Outdoor walls do not have temperature sources on indoor surfaces (Figure 3, link). They can be obtained from generic walls by omitting the temperature source T1 (on the indoor surface), or they can be described by specific files, such as walls_in.csv.

Figure 3a shows walls w0 and w1 of type 1 (described in wall_types.csv) with only one layer which has one mesh.

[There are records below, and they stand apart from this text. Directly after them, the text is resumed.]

(* ===== verification/L2Facts.v ===== *)
(** * Properties of the layer-2 addressing

    Which ports survive the way through an ethertype and the kernel filter, where the
    participants of a domain announce themselves, and how the locators of the transports
    are normalised and selected. *)

From S2P Require Import Prelude Containers Guid Locator LocatorSelector LocatorSelectorFacts L2.
From stdpp Require Import gmap.

#[local] Open Scope Z_scope.

Import L2 PortParameters.

(** The highest port that has an ethertype of its own. *)
Definition LAST_PORT : Z := ETHER_TYPE_MAX - ETHER_TYPE_BASE.

Lemma valid_ethertype_spec e :
  is_valid_ethertype e = true ↔ ETHER_TYPE_BASE <= e <= ETHER_TYPE_MAX.
Proof. unfold is_valid_ethertype. rewrite andb_true_iff, !Z.leb_le. done. Qed.

Lemma ethertype_for_port ndebug p :
  0 <= p < ETHER_TYPE_MAX → get_ethertype_for_port ndebug p = Done (u16 (p + ETHER_TYPE_BASE)).
Proof. intros Hp. unfold get_ethertype_for_port. rewrite assert_true by (apply Z.ltb_lt; lia). done. Qed.

Lemma ethertype_valid p :
  0 <= p <= UINT16_MAX → is_valid_ethertype (u16 (p + ETHER_TYPE_BASE)) = true ↔ p <= LAST_PORT.
Proof.
  intros Hp. rewrite valid_ethertype_spec.
  unfold LAST_PORT, ETHER_TYPE_BASE, ETHER_TYPE_MAX in *. mlia.
Qed.

Lemma port_of_ethertype ndebug p :
  0 <= p <= LAST_PORT →
  get_port_for_ethertype ndebug (u16 (p + ETHER_TYPE_BASE)) = Done p.
Proof.
  intros Hp. unfold get_port_for_ethertype.
  rewrite assert_true by (apply ethertype_valid; unfold LAST_PORT, ETHER_TYPE_MAX, ETHER_TYPE_BASE in *;
    range_unfold; lia).
  cbn. f_equal. unfold LAST_PORT, ETHER_TYPE_BASE, ETHER_TYPE_MAX in *. mlia.
Qed.

(** The filter looks at the two octets behind the addresses. *)
Lemma filter_spec packet :
  HEADER_SIZE < Z.of_nat (length packet) →
  xdp_sock_prog packet true = XDP_REDIRECT ↔ is_valid_ethertype (read_u16 packet 12) = true.
Proof.
  intros Hlen. unfold xdp_sock_prog. destruct (Z.leb_spec (Z.of_nat (length packet)) HEADER_SIZE); [lia|].
  by destruct (is_valid_ethertype _).
Qed.

(** Every port the code accepts gets an ethertype, and the port is recovered
    from it and passes the filter of the receiver exactly when it is at most
    0x1FFF; the ethertypes of the higher ports that are accepted are outside the
    range the receiver looks at. *)
Theorem ports_on_the_wire ndebug p packet :
  0 <= p < ETHER_TYPE_MAX → HEADER_SIZE < Z.of_nat (length packet) →
  get_ethertype_for_port ndebug p = Done (read_u16 packet 12) →
  (p <= 0x1FFF → get_port_for_ethertype ndebug (read_u16 packet 12) = Done p) ∧
  (xdp_sock_prog packet true = XDP_REDIRECT ↔ p <= 0x1FFF).
Proof.
  intros Hp Hlen. rewrite ethertype_for_port by done. intros [= He]. rewrite <- He. split.
  - intros Hle. apply port_of_ethertype. unfold LAST_PORT, ETHER_TYPE_MAX, ETHER_TYPE_BASE. lia.
  - rewrite filter_spec, <- He by done.
    apply ethertype_valid. unfold ETHER_TYPE_MAX in Hp. range_unfold. lia.
Qed.

(** A frame of the given ethertype. *)
Definition sample_frame (ethertype : Z) : list Z :=
  replicate 12 0 ++ le_bytes 2 ethertype ++ [1; 2; 3].

Lemma ports_on_the_wire_witness :
  (7410 <= 0x1FFF → get_port_for_ethertype false (read_u16 (sample_frame 48370) 12) = Done 7410) ∧
  (xdp_sock_prog (sample_frame 48370) true = XDP_REDIRECT ↔ 7410 <= 0x1FFF).
Proof.
  apply (ports_on_the_wire false 7410 (sample_frame 48370)).
  - unfold ETHER_TYPE_MAX. lia.
  - vm_compute. done.
  - vm_compute. reflexivity.
Defined.

(** With the default port parameters the announcements of a participant go to the port
    7400 + 250 * domain. *)
Lemma initial_peer d :
  0 <= d <= 232 →
  configureInitialPeerLocator false
    (setLocatorBroadcastAddress (Locator.of_kind_port XDP_TRANSPORT_KIND 0)) default_ports d []
  = Done [setLocatorBroadcastAddress (Locator.of_kind_port XDP_TRANSPORT_KIND (7400 + 250 * d))].
Proof.
  intros Hd. unfold configureInitialPeerLocator, getMulticastPort. cbn -[u32 Z.mul Z.add Z.ltb].
  rewrite u32_small by (range_unfold; lia). destruct (Z.ltb_spec 65535 (7400 + 250 * d + 0)); [lia|].
  cbn -[Z.mul Z.add]. by rewrite Z.add_0_r.
Qed.

(** The filter compares the ethertype in the byte order of the host: of the
    two octets of the ethertype on the wire it looks at the second one only, and
    takes every frame in which it is between 0xA0 and 0xBF, whatever the first
    one is. *)
Theorem filter_byte_order addresses hi lo payload :
  length addresses = 12%nat → is_u8 hi → is_u8 lo → payload ≠ [] →
  xdp_sock_prog (addresses ++ hi :: lo :: payload) true = XDP_REDIRECT ↔ 0xA0 <= lo <= 0xBF.
Proof.
  intros Hl Hhi Hlo Hp. unfold xdp_sock_prog.
  destruct payload as [|x payload]; [done|].
  rewrite length_app, Hl. cbn [length]. unfold HEADER_SIZE.
  destruct (Z.leb_spec (Z.of_nat (12 + S (S (S (length payload))))) 14); [lia|].
  unfold read_u16. rewrite drop_app_length' by done. cbn [take le_val].
  destruct (is_valid_ethertype _) eqn:Hv.
  - apply valid_ethertype_spec in Hv. unfold ETHER_TYPE_BASE, ETHER_TYPE_MAX in *. split; [|done].
    intros _. range_unfold. lia.
  - split; [done|]. intros Hlo'. exfalso. rewrite <- not_true_iff_false, valid_ethertype_spec in Hv.
    apply Hv. unfold ETHER_TYPE_BASE, ETHER_TYPE_MAX. range_unfold. lia.
Qed.

(** A frame with a provider VLAN tag, ethertype 0x88A8. *)
Lemma filter_byte_order_witness :
  xdp_sock_prog (replicate 12 7 ++ 0x88 :: 0xA8 :: [1; 2]) true = XDP_REDIRECT ↔ 0xA0 <= 0xA8 <= 0xBF.
Proof.
  apply (filter_byte_order (replicate 12 7) 0x88 0xA8 [1; 2]); [reflexivity|range_unfold; lia..|done].
Defined.

(** ** Locators *)

Lemma mac_address_length (mac : list Z) :
  length mac = 6%nat → length (copy_mac_address_and_zero 10 mac) = 16%nat.
Proof. intros Hm. unfold copy_mac_address_and_zero. rewrite length_app, length_replicate, length_take. lia. Qed.

Lemma address_memcmp (a b : list Z) :
  length a = 16%nat → length b = 16%nat → (memcmp 16 a b =? 0) = true ↔ a = b.
Proof.
  intros Ha Hb. rewrite Z.eqb_eq, memcmp_eq, !firstn_all2 by lia. done.
Qed.

(** The transport on an interface with the given address. *)
Lemma is_local_spec ndebug kind mac l :
  length mac = 6%nat → length (Locator.address l) = 16%nat → Locator.kind l = kind →
  is_local_locator ndebug (set_local_address (make_transport kind) mac) l
  = Done (bool_decide (Locator.address l = replicate 10 0 ++ mac)).
Proof.
  intros Hm Hl Hk. unfold is_local_locator. rewrite assert_true by (rewrite Hk; apply Z.eqb_refl).
  change (Done (memcmp 16 (Locator.address l) (copy_mac_address_and_zero 10 mac) =? 0) =
    Done (bool_decide (Locator.address l = replicate 10 0 ++ mac))).
  f_equal. apply eq_true_iff_eq. rewrite address_memcmp, bool_decide_eq_true by (done || by apply mac_address_length).
  unfold copy_mac_address_and_zero. by rewrite firstn_all2 by lia.
Qed.

(** Once the address of the interface is known, the default unicast locators
    become the local locator with their own port when they are normalised, and
    are recognised as local; the multicast ones keep the broadcast address and are
    local only on an interface that has that address. *)
Theorem local_locators ndebug kind mac p :
  length mac = 6%nat →
  let t := set_local_address (make_transport kind) mac in
  let l := Locator.mkLocator kind p (replicate 10 0 ++ mac) in
  let m := Locator.mkLocator kind p bcastAddress in
  ((ls ← getDefaultUnicastLocators ndebug t [] p; Done (mjoin (NormalizeLocator t <$> ls))) = Done [l]) ∧
  is_local_locator ndebug t l = Done true ∧
  RemoteToMainLocal t l = Locator.mkLocator kind p anyAddress ∧
  ((ls ← getDefaultMetatrafficMulticastLocators ndebug t [] p;
    Done (mjoin (NormalizeLocator t <$> ls))) = Done [m]) ∧
  (is_local_locator ndebug t m = Done true ↔ mac = replicate 6 0xFF).
Proof.
  intros Hm t l m.
  assert (Hlen : length (replicate 10 0 ++ mac) = 16%nat) by (rewrite length_app, length_replicate; lia).
  split_and!.
  - unfold getDefaultUnicastLocators. rewrite assert_true by done. cbn -[set_local_address].
    unfold l. f_equal. f_equal. unfold Locator.set_octets. cbn.
    unfold copy_mac_address_and_zero. by rewrite firstn_all2 by lia.
  - unfold t. rewrite is_local_spec by done. by rewrite bool_decide_eq_true_2.
  - unfold RemoteToMainLocal, IsLocatorSupported. cbn. by rewrite Z.eqb_refl.
  - unfold getDefaultMetatrafficMulticastLocators. by rewrite assert_true.
  - unfold t. rewrite is_local_spec by done. split.
    + intros H. assert (Hb : bool_decide (Locator.address m = replicate 10 0 ++ mac) = true) by congruence.
      apply bool_decide_eq_true in Hb. by apply app_inv_head in Hb.
    + intros ->. by rewrite bool_decide_eq_true_2.
Qed.

Lemma local_locators_witness :
  let t := set_local_address (make_transport XDP_TRANSPORT_KIND) [2; 0; 0; 0; 0; 7] in
  is_local_locator false t (Locator.mkLocator XDP_TRANSPORT_KIND 7410 (replicate 10 0 ++ [2; 0; 0; 0; 0; 7]))
  = Done true.
Proof. apply (local_locators false XDP_TRANSPORT_KIND [2; 0; 0; 0; 0; 7] 7410). reflexivity. Defined.

(** ** Selection *)

Section selection.
Context (s : LocatorSelector.LocatorSelector) (p : Z) (ps : list Z).
Context (l : Locator.Locator_t) (ls : list Locator.Locator_t).
Import LocatorSelector.LocatorSelector.
Context (Hwf : selector_wf s) (Hp : RLV.collection_ (entries_ s) = p :: ps).
Context (Hl : RLV.collection_ (unicast (entry_at s p)) = l :: ls).

Lemma started_entry :
  is_Some (store (transport_starts (selection_start s)) !! p) ∧
  entry_at (transport_starts (selection_start s)) p
  = set_process (entry_reset (entry_at s p)) (enabled (entry_at s p)).
Proof using Hwf Hp. apply started_spec; [done|]. rewrite Hp. by left. Qed.

(** The selector once the first locator of the first entry is picked. *)
Definition first_picked : LocatorSelector :=
  select (update_entry (transport_starts (selection_start s)) p (λ e, select_unicast e 0)) 0.

Lemma first_picked_spec :
  RLV.collection_ (selections_ first_picked) = [0%nat] ∧
  for_each first_picked = [l] ∧ selected_size first_picked = 1.
Proof using Hwf Hp Hl.
  destruct (started_spec s Hwf) as (Hent & Hsel & _). destruct started_entry as [Hlive He].
  set (s2 := transport_starts (selection_start s)) in *.
  set (s3 := update_entry s2 p (λ e, select_unicast e 0)).
  assert (Hsize : RLV.size (entries_ s) = Z.of_nat (S (length ps))) by (unfold RLV.size; by rewrite Hp).
  destruct (sw_entry s Hwf p) as (Hwu & _ & Hnu & Hnm & Hmax & _); [rewrite Hp; by left|].
  assert (Hs4 : ∃ cap, selections_ first_picked =
      RLV.mk (RLV.configuration_ (selections_ s)) cap [0%nat] ∧
      entries_ first_picked = entries_ s ∧ store first_picked = store s3).
  { unfold first_picked. fold s2 s3. unfold select.
    change (entries_ s3) with (entries_ s2). change (selections_ s3) with (selections_ s2).
    rewrite Hent, Hsel, Hp. cbn [length]. simpl.
    destruct (RLV.push_back_room (RLV.clear (selections_ s)) 0%nat) as (_ & cap & -> & _).
    - apply RLV.clear_wf, Hwf.
    - pose proof (sw_room s Hwf). unfold RLV.size in *. simpl. lia.
    - exists cap. by rewrite <- Hent. }
  destruct Hs4 as (cap & Es & Ee & Est).
  assert (Hpick : entry first_picked 0 = select_unicast (entry_at s2 p) 0).
  { unfold entry. rewrite Ee, Hp. simpl. unfold entry_at. rewrite Est.
    change (entry_at s3 p = select_unicast (entry_at s2 p) 0). unfold s3.
    by rewrite entry_at_update, decide_True. }
  destruct (RLV.push_back_room (state_unicast (entry_reset (entry_at s p))) 0%nat Hwu) as (_ & cap' & Epb & _).
  { change (unicast (entry_reset (entry_at s p))) with (unicast (entry_at s p)) in Hmax.
    unfold RLV.size in *. rewrite Hnu. rewrite Hl in Hmax. cbn [length] in *. lia. }
  split; [by rewrite Es|]. unfold for_each, selected_size. rewrite Es. cbn [RLV.collection_ map fold_left].
  rewrite Hpick, He. unfold picked_multicast, picked_unicast, select_unicast, set_state.
  cbn [state_unicast state_multicast unicast multicast set_process].
  change (unicast (entry_reset (entry_at s p))) with (unicast (entry_at s p)).
  rewrite Epb, Hnm, Hnu. unfold RLV.size. rewrite Hnm.
  cbn [snd RLV.collection_ app omap list_omap length]. unfold RLV.at_. rewrite Hl. split; reflexivity.
Qed.
End selection.

(** The selection of these transports picks the first unicast locator of the
    first entry and nothing else, enabled or not.  A build with assertions accepts
    it exactly when there is one entry with one unicast locator and no multicast
    one; a build without them leaves out every other destination. *)
Theorem l2_selection s p ps l ls :
  selector_wf s →
  RLV.collection_ (LocatorSelector.entries_ s) = p :: ps →
  RLV.collection_ (LocatorSelector.unicast (LocatorSelector.entry_at s p)) = l :: ls →
  ∃ s', l2_select_locators true (LocatorSelector.selection_start s) = Done s' ∧
    LocatorSelector.for_each s' = [l] ∧
    l2_select_locators false (LocatorSelector.selection_start s) =
      (if bool_decide (ps = [] ∧ ls = [] ∧
           RLV.collection_ (LocatorSelector.multicast (LocatorSelector.entry_at s p)) = [])
       then Done s' else AssertFailed).
Proof.
  intros Hwf Hp Hl. destruct (first_picked_spec s p ps l ls Hwf Hp Hl) as (_ & Hfor & Hsize).
  destruct (started_spec s Hwf) as (Hent & Hsel & _). destruct (started_entry s p ps Hwf Hp) as [_ He].
  exists (first_picked s p). unfold l2_select_locators.
  rewrite Hent, Hp, He. split_and!; [done|done|].
  assert (Hzero : LocatorSelector.selected_size
    (LocatorSelector.transport_starts (LocatorSelector.selection_start s)) = 0)
    by (unfold LocatorSelector.selected_size; by rewrite Hsel).
  change (LocatorSelector.select _ 0) with (first_picked s p). rewrite Hzero, Hsize.
  unfold assert_, RLV.size. cbn [LocatorSelector.unicast LocatorSelector.multicast LocatorSelector.set_process].
  change (LocatorSelector.unicast (LocatorSelector.entry_reset ?e)) with (LocatorSelector.unicast e).
  change (LocatorSelector.multicast (LocatorSelector.entry_reset ?e)) with (LocatorSelector.multicast e).
  rewrite Hp, Hl.
  destruct ps as [|q ps].
  2: { rewrite (proj2 (Z.eqb_neq (Z.of_nat (length (p :: q :: ps))) 1)) by (cbn [length]; lia).
       rewrite bool_decide_eq_false_2 by (intros (? & _); done). done. }
  destruct (RLV.collection_ (LocatorSelector.multicast (LocatorSelector.entry_at s p))) as [|x xs].
  2: { rewrite bool_decide_eq_false_2 by (intros (_ & _ & ?); done). done. }
  destruct ls as [|y ls]; [by rewrite bool_decide_eq_true_2|].
  rewrite (proj2 (Z.eqb_neq (Z.of_nat (length (l :: y :: ls))) 1)) by (cbn [length]; lia).
  rewrite bool_decide_eq_false_2 by (intros (_ & ? & _); done). done.
Qed.

(** Three destinations: in a build without assertions only the first is used. *)
Lemma l2_selection_witness :
  ∃ s', l2_select_locators true (LocatorSelector.selection_start sample_selector) = Done s' ∧
    LocatorSelector.for_each s' = [loc 1] ∧
    l2_select_locators false (LocatorSelector.selection_start sample_selector) = AssertFailed.
Proof.
  apply (l2_selection sample_selector 100 [200; 300] (loc 1) []);
    [apply sample_selector_wf|reflexivity|reflexivity].
Defined.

Figure 3b shows walls w2 and w3 of type 0 (described in wall_types.csv) with two layers (concrete and insulation).

in_wall

Figure 3. Outdoor walls: a) of type 1 b) of type 0. The type is indicated in the file wall_types.csv.

walls = pd.read_csv(folder + '/walls_out.csv')
walls

	ID	type	Area	β	γ	albedo	T0	Q0	Q1	h0	h1	α0	α1	ε0	ε1	y
0	w0	1	1	90	0	0.25	To	Qo	Qi	20	10	0.25	0.3	0.85	0.7	[0, -1]
1	w1	1	1	90	0	0.25	To	Qo	Qi	20	10	0.25	0.3	0.85	0.7	1
2	w2	0	10	0	90	0.25	To	Qo	Qi	21	11	0.25	0.3	0.85	0.7	[1, 2, -1]
3	w3	0	20	0	90	0.25	Tsoil	Qo	Qi	22	12	0.25	0.3	0.85	0.7	[2, 1, 3]

# Thermal circuits from data & type files of walls
TCd_out = dm4bem.wall2TC(wall_types, walls, prefix="o")

# Uncomment below to print all thermal circuits
# print('TCd_out')
# for key in TCd_out.keys():
#    print('Wall:', key)
#    pd_dm4bem.print_TC(TCd_out[key])

Indoor walls#

Indoor walls do not have temperature sources on surfaces (Figure 4, link). They can be obtained from generic walls by not indicating temperature sources T0 and T1, or they can be described by specific files, such as walls_in.csv.

Figure 4a shows walls w0 and w1 of type 1 (described in wall_types.csv) with only one layer which has one mesh.

Figure 4b shows wall w2 and w3 of type 0 (described in wall_types.csv) with two layers (concrete and insulation); the insulation layer is discretized in two meshes.